Lithium perchlorate is used as an oxidizer in some experimental (as of 1975) solid rocket propellants, and rarely to produce red colored flame in pyrotechnic compositions.

===Organic chemistry===
LiClO4 is highly soluble in organic solvents, even diethyl ether. Such solutions are employed in Diels–Alder reactions, where it is proposed that the Lewis acidic Li^{+} binds to Lewis basic sites on the dienophile, thereby accelerating the reaction.

Lithium perchlorate is also used as a co-catalyst in the coupling of α,β-unsaturated carbonyls with aldehydes, also known as the Baylis–Hillman reaction.

Solid lithium perchlorate is found to be a mild and efficient Lewis acid for promoting cyanosilylation of carbonyl compounds under neutral conditions.

===Batteries===
Lithium perchlorate is also used as an electrolyte salt in lithium-ion batteries.

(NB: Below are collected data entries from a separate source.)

Lemma synthesis_fault (question : str) (ner_dict : json) (e : PyExc) :
  stage_payload (stages ner_tool 0 (ner_arguments question)) = Returned ner_dict ->
  stage_payload (stages sql_tool 0 (sql_arguments question ner_dict)) = Raised e ->
  exists w o1 o2,
    run (pipeline rt question) (staged stages) [] =
    (Raised e, w, [mkEvent ner_tool (ner_arguments question) o1;
                   mkEvent sql_tool (sql_arguments question ner_dict) o2]).
Proof.
  intros H1 H2. unfold pipeline. fold (ner_arguments question).
  rewrite run_staged_call_payload. decide_seen. rewrite H1.
  fold (sql_arguments question ner_dict).
  rewrite run_staged_call_payload. decide_seen. rewrite H2.
  do 3 eexists. reflexivity.
Qed.

Lemma validation_fault (question : str) (ner_dict sql_dict : json) (e : PyExc) :
  stage_payload (stages ner_tool 0 (ner_arguments question)) = Returned ner_dict ->
  stage_payload (stages sql_tool 0 (sql_arguments question ner_dict))
  = Returned sql_dict ->
  stage_payload (stages validator_tool 0
                   (validator_arguments question ner_dict sql_dict)) = Raised e ->
  exists w o1 o2 o3,
    run (pipeline rt question) (staged stages) [] =
    (Raised e, w,
     [mkEvent ner_tool (ner_arguments question) o1;
      mkEvent sql_tool (sql_arguments question ner_dict) o2;
      mkEvent validator_tool (validator_arguments question ner_dict sql_dict) o3]).
Proof.
  intros H1 H2 H3. unfold pipeline. fold (ner_arguments question).
  rewrite run_staged_call_payload. decide_seen. rewrite H1.
  fold (sql_arguments question ner_dict).
  rewrite run_staged_call_payload. decide_seen. rewrite H2.
  fold (validator_arguments question ner_dict sql_dict).
  rewrite run_staged_call_payload. decide_seen. rewrite H3.
  do 4 eexists. reflexivity.
Qed.

Lemma payloads_are_handed_on (question : str) (ner_dict sql_dict v : json) :
  stage_payload (stages ner_tool 0 (ner_arguments question)) = Returned ner_dict ->
  stage_payload (stages sql_tool 0 (sql_arguments question ner_dict))
  = Returned sql_dict ->
  stage_payload (stages validator_tool 0
                   (validator_arguments question ner_dict sql_dict)) = Returned v ->
  exists res w o1 o2 o3 o4 rest,
    run (pipeline rt question) (staged stages) [] =
    (res, w,
     mkEvent ner_tool (ner_arguments question) o1
     :: mkEvent sql_tool (sql_arguments question ner_dict) o2
     :: mkEvent validator_tool (validator_arguments question ner_dict sql_dict) o3
     :: mkEvent execute_tool (execute_arguments v) o4 :: rest).
Proof.
  intros H1 H2 H3.
  destruct (pipeline_staged rt stages question _ _ _ H1 H2 H3)
    as (o1 & o2 & o3 & Hrun).
  rewrite Hrun. clear Hrun.
  cbn [seq max_retries retry_loop]. rewrite run_call_then.
  fold (execute_arguments v).
  destruct (staged stages [ner_tool; sql_tool; validator_tool] execute_tool
              (execute_arguments v)) as [[r | e4] w1].
  - destruct (run _ (staged stages) w1) as [[res w2] tr].
    repeat eexists.
  - repeat eexists.
Qed.

End PreLoop.

Section RepairFailure.
Variable rt : PyRuntime.

(** The execute tool on a dict without a usable [sql_query]: it reports an
    error and does not touch the database. *)
Lemma run_sqlite_query_without_query (sqlite : json -> Outcome json) (fields : dict) :
  truthy rt (match dict_lookup fields (py "sql_query") with
             | Some q => q
             | None => JNull
             end) = false ->
  run_sqlite_query rt sqlite (JDict fields) = Returned no_query_text.
Proof.
  intro Hq. unfold run_sqlite_query. cbn [py_get obind]. rewrite Hq. reflexivity.
Qed.

Lemma run_sqlite_query_on_error_payload (sqlite : json -> Outcome json) (message : str) :
  run_sqlite_query rt sqlite (error_payload message) = Returned no_query_text.
Proof. apply run_sqlite_query_without_query. reflexivity. Qed.

Lemma no_query_text_decodes :
  payload (text_result no_query_text) = Returned no_query_result.
Proof. vm_compute. reflexivity. Qed.

Lemma no_query_result_in : py_in (py "error") no_query_result = Returned true.
Proof. reflexivity. Qed.

Lemma no_query_result_get (default : json) :
  py_get no_query_result (py "error") default
  = Returned (JStr (py "No SQL query provided.")).
Proof. reflexivity. Qed.

(** The repair tool answers an unreachable model with an error payload. *)
Lemma handle_error_agent_invocation_error (llm : LLM) (fields : dict)
    (error_message : str) (e : PyExc) :
  (forall request, llm request = Raised e) ->
  handle_error_agent rt llm (JDict fields) error_message =
  Returned (json_dumps rt
              (error_payload (py "LLM Error in handle_error_agent: " ++ exc_str e))).
Proof.
  intro Hl. unfold handle_error_agent. cbn [py_get obind]. rewrite Hl. reflexivity.
Qed.

(** And a reply without braces with the payload of the parse failure. *)
Lemma handle_error_agent_parse_failure (llm : LLM) (fields : dict)
    (error_message text : str) :
  (forall request, llm request = Returned [TextBlock text]) ->
  ~ In Ch.lbrace text ->
  handle_error_agent rt llm (JDict fields) error_message =
  Returned (json_dumps rt (error_payload (py "No valid JSON found in the response."))).
Proof.
  intros Hl Hn. unfold handle_error_agent. cbn [py_get obind]. rewrite Hl.
  cbn [first_text obind except_Exception]. rewrite (parse_no_open text Hn).
  reflexivity.
Qed.

Variable stages : Stages.
Variable sqlite : json -> Outcome json.

(** The loop when the repair after [S j] failed attempts yields an error
    payload, and the execute stage is the tool of this repository. *)
Lemma retry_loop_unusable_repair (question message : str) (j : nat) :
  forall (attempts : list nat) (queries failures : nat -> json) (d0 : option json)
         (history : list str),
    S j < List.length attempts ->
    attempts_fail stages (seen execute_tool history) queries failures (S j) ->
    repairs_answer stages (seen repair_tool history) queries failures j ->
    stage_payload (stages repair_tool (seen repair_tool history + j)
                     (repair_arguments (queries j) (error_of (failures j))))
    = Returned (error_payload message) ->
    stages execute_tool (seen execute_tool history + S j)
           (execute_arguments (error_payload message))
    = served (run_sqlite_query rt sqlite (error_payload message)) ->
    exists res w tr o,
      run (retry_loop rt question attempts (queries 0) d0) (staged stages) history
      = (res, w, tr) /\
      nth_error (calls_to execute_tool tr) (S j)
      = Some (mkEvent execute_tool (execute_arguments (error_payload message))
                      (Returned (text_result no_query_text))) /\
      nth_error (calls_to repair_tool tr) (S j)
      = Some (mkEvent repair_tool
                      (repair_arguments (error_payload message)
                                        (JStr (py "No SQL query provided.")))
                      o).
Proof.
  induction j as [|j IH];
    intros attempts queries failures d0 history Hlen Hfail Hrep Hbad Hserver;
    (destruct attempts as [|i later]; [simpl in Hlen; lia|]).
  - destruct later as [|i' later]; [simpl in Hlen; lia|].
    destruct (Hfail 0) as (Hd & Hb); [lia|]. rewrite Nat.add_0_r in Hd.
    rewrite Nat.add_0_r in Hbad.
    destruct (retry_loop_failed_attempt rt stages question i (i' :: later) (queries 0)
                d0 history _ _ Hd Hb Hbad) as (o1 & o2 & Hrun).
    rewrite Hrun. clear Hrun. cbn [retry_loop].
    fold (execute_arguments (error_payload message)).
    rewrite run_staged_call_payload, seen_app.
    change (seen execute_tool [execute_tool; repair_tool]) with 1.
    rewrite Hserver, run_sqlite_query_on_error_payload.
    cbn [served stage_payload obind]. rewrite no_query_text_decodes.
    rewrite run_lift_then, no_query_result_in. cbn [negb].
    rewrite run_lift_then, no_query_result_get.
    fold (repair_arguments (error_payload message) (JStr (py "No SQL query provided."))).
    rewrite run_staged_call_payload. clear Hd Hbad.
    match goal with
    | |- context [stage_payload (stages repair_tool ?k ?a)] =>
        destruct (stage_payload (stages repair_tool k a)) as [v2 | e]
    end.
    + destruct (run _ (staged stages) _) as [[res w] tr].
      do 4 eexists. split; [reflexivity|]. count_events. split; reflexivity.
    + do 4 eexists. split; [reflexivity|]. count_events. split; reflexivity.
  - destruct (Hfail 0) as (Hd & Hb); [lia|]. rewrite Nat.add_0_r in Hd.
    assert (Hv : 0 < S j) by lia. apply Hrep in Hv. rewrite Nat.add_0_r in Hv.
    destruct (retry_loop_failed_attempt rt stages question i later (queries 0) d0
                history _ _ Hd Hb Hv) as (o1 & o2 & Hrun).
    rewrite Hrun. clear Hrun.
    destruct (IH later (fun i => queries (S i)) (fun i => failures (S i))
                (Some (failures 0)) (history ++ [execute_tool; repair_tool]))
      as (res & w & tr & o & Hrun & He & Hr).
    + simpl in Hlen. lia.
    + intros i0 Hi. rewrite seen_app.
      change (seen execute_tool [execute_tool; repair_tool]) with 1.
      replace (seen execute_tool history + 1 + i0)
        with (seen execute_tool history + S i0) by lia.
      apply Hfail. lia.
    + intros i0 Hi. rewrite seen_app.
      change (seen repair_tool [execute_tool; repair_tool]) with 1.
      replace (seen repair_tool history + 1 + i0)
        with (seen repair_tool history + S i0) by lia.
      apply Hrep. lia.
    + rewrite seen_app.
      change (seen repair_tool [execute_tool; repair_tool]) with 1.
      replace (seen repair_tool history + 1 + j)
        with (seen repair_tool history + S j) by lia.
      exact Hbad.
    + rewrite seen_app.
      change (seen execute_tool [execute_tool; repair_tool]) with 1.
      replace (seen execute_tool history + 1 + S j)
        with (seen execute_tool history + S (S j)) by lia.
      exact Hserver.
    + rewrite Hrun. do 3 eexists. exists o. split; [reflexivity|].
      count_events. cbn [nth_error]. split; assumption.
Qed.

Lithium perchlorate is chosen over alternative salts such as lithium hexafluorophosphate or lithium tetrafluoroborate when its superior electrical impedance, conductivity, hygroscopicity, and anodic stability properties are of importance to the specific application. However, these beneficial properties are often overshadowed by the electrolyte's strong oxidizing properties, making the electrolyte reactive toward its solvent at high temperatures and/or high current loads. Due to these hazards the battery is often considered unfit for industrial applications.

===Biochemistry===
Concentrated solutions of lithium perchlorate (4.5 mol/L) are used as a chaotropic agent to denature proteins.

==Production==
Lithium perchlorate can be manufactured by reaction of sodium perchlorate with lithium chloride. It can be also prepared by electrolysis of lithium chlorate at 200 mA/cm^{2} at temperatures above 20 C.

==Safety==
Perchlorates often give explosive mixtures with organic compounds, finely divided metals, sulfur, and other reducing agents.